Adaptive Radiation Therapy is a closed loop radiation process by
systematically monitoring the target area and using such monitoring
to re-optimize the treatment plan.
[0013] A simplified Adaptive Radiation Therapy process is shown in
FIG. 1. As schematically shown, the Adaptive Radiation Therapy
process 10 includes taking an image of the target area per step 12
and defining a prescription 14, a radiation treatment plan 16 and
positioning the target area in a radiation field per step 18. Once
the treatment plan 16 is established and the target area is
positioned per step 18, radiation is delivered per step 20 in
accordance with the treatment plan 16. After delivery of the
radiation is complete, a verification process is performed per step
22 where an image of the target area during delivery of the
radiation is taken and compared with the image taken in step 12.

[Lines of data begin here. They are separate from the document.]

Lemma foldl_perm {A B} (R : relation B) `{!Equivalence R} (f : B → A → B) l l' b b' :
  (∀ x b b', R b b' → R (f b x) (f b' x)) → (∀ x y b, R (f (f b x) y) (f (f b y) x)) →
  l ≡ₚ l' → R b b' → R (foldl f b l) (foldl f b' l').
Proof.
  intros Hf Hc Hp. revert b b'.
  assert (Hr : ∀ l b b', R b b' → R (foldl f b l) (foldl f b' l)).
  { clear Hp. intros l0. induction l0 as [|x l0 IH]; intros b b' Hb; cbn; [done|]. by apply IH, Hf. }
  induction Hp as [|x l1 l2 _ IH|x y l1|l1 l2 l3 _ IH1 _ IH2]; intros b b' Hb; cbn; [done| | |].
  - by apply IH, Hf.
  - apply Hr. etrans; [apply Hc|]. by apply Hf, Hf.
  - etrans; [by apply IH1|]. by apply IH2.
Qed.

Lemma incr_comm k k' m : incr k (incr k' m) = incr k' (incr k m).
Proof.
  unfold incr. destruct (decide (k = k')) as [->|Hk]; [done|].
  rewrite !lookup_insert_ne by done. by apply insert_insert_ne.
Qed.

(** Two controllers that differ in the order of alerts and of allowed labels only. *)
Record same_entry (e e' : QuarantineEntry) : Prop := {
  se_name : q_MetricName e = q_MetricName e';
  se_reason : q_Reason e = q_Reason e';
  se_from : q_QuarantinedAt e = q_QuarantinedAt e';
  se_to : q_ExpiresAt e = q_ExpiresAt e';
  se_allowed : q_AllowedLabels e ≡ₚ q_AllowedLabels e';
  se_auto : q_AutoExpire e = q_AutoExpire e';
}.
Definition same_quarantine (m m' : gmap string QuarantineEntry) : Prop :=
  ∀ k, option_Forall2 same_entry (m !! k) (m' !! k).
Record same (c c' : CardinalityController) : Prop := {
  sm_config : config c = config c';
  sm_metrics : metricSeries c = metricSeries c';
  sm_labels : globalLabels c = globalLabels c';
  sm_breaker : circuitBreaker c = circuitBreaker c';
  sm_quarantined : same_quarantine (quarantined c) (quarantined c');
  sm_callback : alertCallback c = alertCallback c';
  sm_recent : length (recentAlerts c) = length (recentAlerts c');
  sm_max : maxAlerts c = maxAlerts c';
  sm_stats : stats c = stats c';
  sm_sent : length (dispatched c) = length (dispatched c');
}.

#[global] Instance same_entry_equiv : Equivalence same_entry.
Proof.
  split.
  - by intros e.
  - intros e e' []. by split.
  - intros e e' e'' [] []. split; etrans; eauto.
Qed.
#[global] Instance same_quarantine_equiv : Equivalence same_quarantine.
Proof.
  split.
  - intros m k. by destruct (m !! k); constructor.
  - intros m m' H k. destruct (H k); constructor. by symmetry.
  - intros m m' m'' H H' k. specialize (H k). specialize (H' k).
    destruct (m !! k), (m' !! k), (m'' !! k); inversion H; inversion H'; subst; constructor. by etrans.
Qed.
#[global] Instance same_equiv : Equivalence same.
Proof.
  split.
  - by intros c.
  - intros c c' []. by split.
  - intros c c' c'' [] []. split; by etrans.
Qed.
(* ===== verification/Miner.v ===== *)
(** Log reduction (internal/logreduce): a message is cut into tokens (pattern.go) and joins
    the most similar pattern with as many tokens, or begins a new one (miner.go).

    A pattern is shared by the two maps of a miner and by its callers: patterns live in a
    heap, and the maps hold addresses. One operation reads the clock once. A loop over a map
    walks it in the order [range] gives. *)

From Stdlib Require Import String Ascii SpecFloat.
From stdpp Require Import base option list gmap sets strings sorting pretty.
From S2P Require Import Prelude Float64 Bytes Format Regex.
From Stdlib Require Import Permutation.

(** ** Patterns *)

Record Token := mkToken { tk_Value : string; tk_Variable : bool; tk_Position : Z }.

Definition TrendNew : string := "new".
Definition TrendIncreasing : string := "increasing".
Definition TrendStable : string := "stable".
Definition TrendDecreasing : string := "decreasing".
Definition TrendGone : string := "gone".

Record Pattern := mkPattern {
  pt_ID : string;
  pt_Template : string;
  pt_Tokens : list Token;
  pt_SampleMessage : string;
  pt_Count : Z;
  pt_FirstSeen : Time;
  pt_LastSeen : Time;
  pt_Level : string;
  pt_Service : string;
  pt_CountLastHour : Z;
  pt_CountLastDay : Z;
  pt_Trend : string;
  pt_TrendPercent : float64;
  pt_VariableCount : Z;
  pt_Variability : float64;
}.

Record LogEntry := mkLogEntry { le_Timestamp : Time; le_Level : string; le_Service : string; le_Message : string }.

Record PatternMatch := mkPatternMatch {
  pm_PatternID : string; pm_Message : string; pm_Variables : gmap string string; pm_Timestamp : Time;
  pm_Confidence : float64 }.

(** ** Tokens *)

Definition hex (c : ascii) : bool := digit c || class "a" "f" c || class "A" "F" c.
Definition RDigits : regex := RPlus (RChar digit).
Definition RFraction : regex := ROpt (RSeq (RLit ".") RDigits).
Definition between_bounds (r : regex) : regex := RSeq RBound (RSeq r RBound).
Definition RDigits13 : regex := RSeq (RChar digit) (RUpTo 2 (RChar digit)).
Definition path_char (c : ascii) : bool := letter c || digit c || one_of "._-" c.
Definition two_digits : regex := RTimes 2 (RChar digit).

Based on the comparison, the target area and patient are
repositioned via an image guided patient positioning process 24 and
the treatment plan is altered via an image guided radiation therapy
process 26. This process is repeated until the treatment is
complete.
[0014] One disadvantage of the above described Adaptive Radiation
Therapy process is that it relies on a single set of image data to
control the treatment plan and does not take into account other
factors, such as daily anatomical changes in position and size of
target area, changes in physiological functions of the target area,
changes in availability of the patient or radiation used in the
treatment.
[0015] Adaptive radiotherapy (ART) was first proposed to account
and correct for the motion of the target tissues, during the course
of radiation treatment. It is generally considered a way of imaging
while treating, and potentially correcting for motion related to
anatomical changes during radiation delivery. In this form,
adaptive radiotherapy extends the concepts of image guidance and
dose optimization to a natural technical limit. In its full form
adaptive radiotherapy presents major challenges in technology
development and significant hurdles for general clinical
acceptance.
[0016] Others have proposed methods of adaptive radiotherapy
treatment on the basis of changes in anatomical images. General
adaptive radiation therapy approaches stress the importance of
planning the therapy just prior to delivery.
SUMMARY OF THE INVENTION
[0017] One aspect of the present invention regards a method of
treating an area of interest that includes delivering a first
therapeutic application to an area of interest of a patient based
on an initial prescription and automatically monitoring one or more
factors, exclusive of a position of the area of interest, that
could affect the effectiveness of the initial prescription.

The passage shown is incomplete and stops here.